• **Task**
Output the entries that follow, word for word.
*** Data for analysis
(* ===== verification/H2Exchange.v ===== *)
(** * h2quic: requests and responses between a client and a server

    The client's part (request_writer.go, client.go) and the server's (server.go,
    response_writer.go) put together through the header stream: what one side writes, in the
    bytes that the framer and HPACK make of it, the other side reads. *)

From S2P Require Import Prelude Protocol Qerr Wire Crypto GoStrings Httplex Http H2Messages H2Server H2Client.

(** A string constant *)
#[local] Abbreviation str := bytes_of.

Section requests.
Context `{Hp : Hpack, HL : !HpackLaws Hp, U : Urls, UL : !UrlsLaws U, Id : Idna, Fr : Framer, FL : !FramerLaws Fr} {B : Type}.
Context (unicodeLower : list Z -> list Z).

(** A request that is written on the header stream *)
Record sending : Type := mkSending {
  sq_req : Request B;
  sq_id : Z;
  sq_endStream : bool;
  sq_gzip : bool;
  sq_order1 : list (list Z * list (list Z));
  sq_order2 : list (list Z * list (list Z));
}.
Definition write (w : requestWriter) (q : sending) : requestWriter * res (list Z) :=
  WriteRequest unicodeLower (sq_order1 q) (sq_order2 q) w (sq_req q) (sq_id q) (sq_endStream q) (sq_gzip q).
(** Requests that are written one after the other *)
Fixpoint writeAll (w : requestWriter) (qs : list sending) : res (requestWriter * list Z) :=
  match qs with
  | [] => Ok (w, [])
  | q :: qs =>
      let '(w, r) := write w q in
      let! b := r in
      let! (w, bs) := writeAll w qs in
      Ok (w, b ++ bs)
  end.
******
• **Written response**
(* ===== verification/H2Exchange.v ===== *)
(** * h2quic: requests and responses between a client and a server

    The client's part (request_writer.go, client.go) and the server's (server.go,
    response_writer.go) put together through the header stream: what one side writes, in the
    bytes that the framer and HPACK make of it, the other side reads. *)

From S2P Require Import Prelude Protocol Qerr Wire Crypto GoStrings Httplex Http H2Messages H2Server H2Client.

(** A string constant *)
#[local] Abbreviation str := bytes_of.

Section requests.
Context `{Hp : Hpack, HL : !HpackLaws Hp, U : Urls, UL : !UrlsLaws U, Id : Idna, Fr : Framer, FL : !FramerLaws Fr} {B : Type}.
Context (unicodeLower : list Z -> list Z).

(** A request that is written on the header stream *)
Record sending : Type := mkSending {
  sq_req : Request B;
  sq_id : Z;
  sq_endStream : bool;
  sq_gzip : bool;
  sq_order1 : list (list Z * list (list Z));
  sq_order2 : list (list Z * list (list Z));
}.
Definition write (w : requestWriter) (q : sending) : requestWriter * res (list Z) :=
  WriteRequest unicodeLower (sq_order1 q) (sq_order2 q) w (sq_req q) (sq_id q) (sq_endStream q) (sq_gzip q).
(** Requests that are written one after the other *)
Fixpoint writeAll (w : requestWriter) (qs : list sending) : res (requestWriter * list Z) :=
  match qs with
  | [] => Ok (w, [])
  | q :: qs =>
      let '(w, r) := write w q in
      let! b := r in
      let! (w, bs) := writeAll w qs in
      Ok (w, b ++ bs)
  end.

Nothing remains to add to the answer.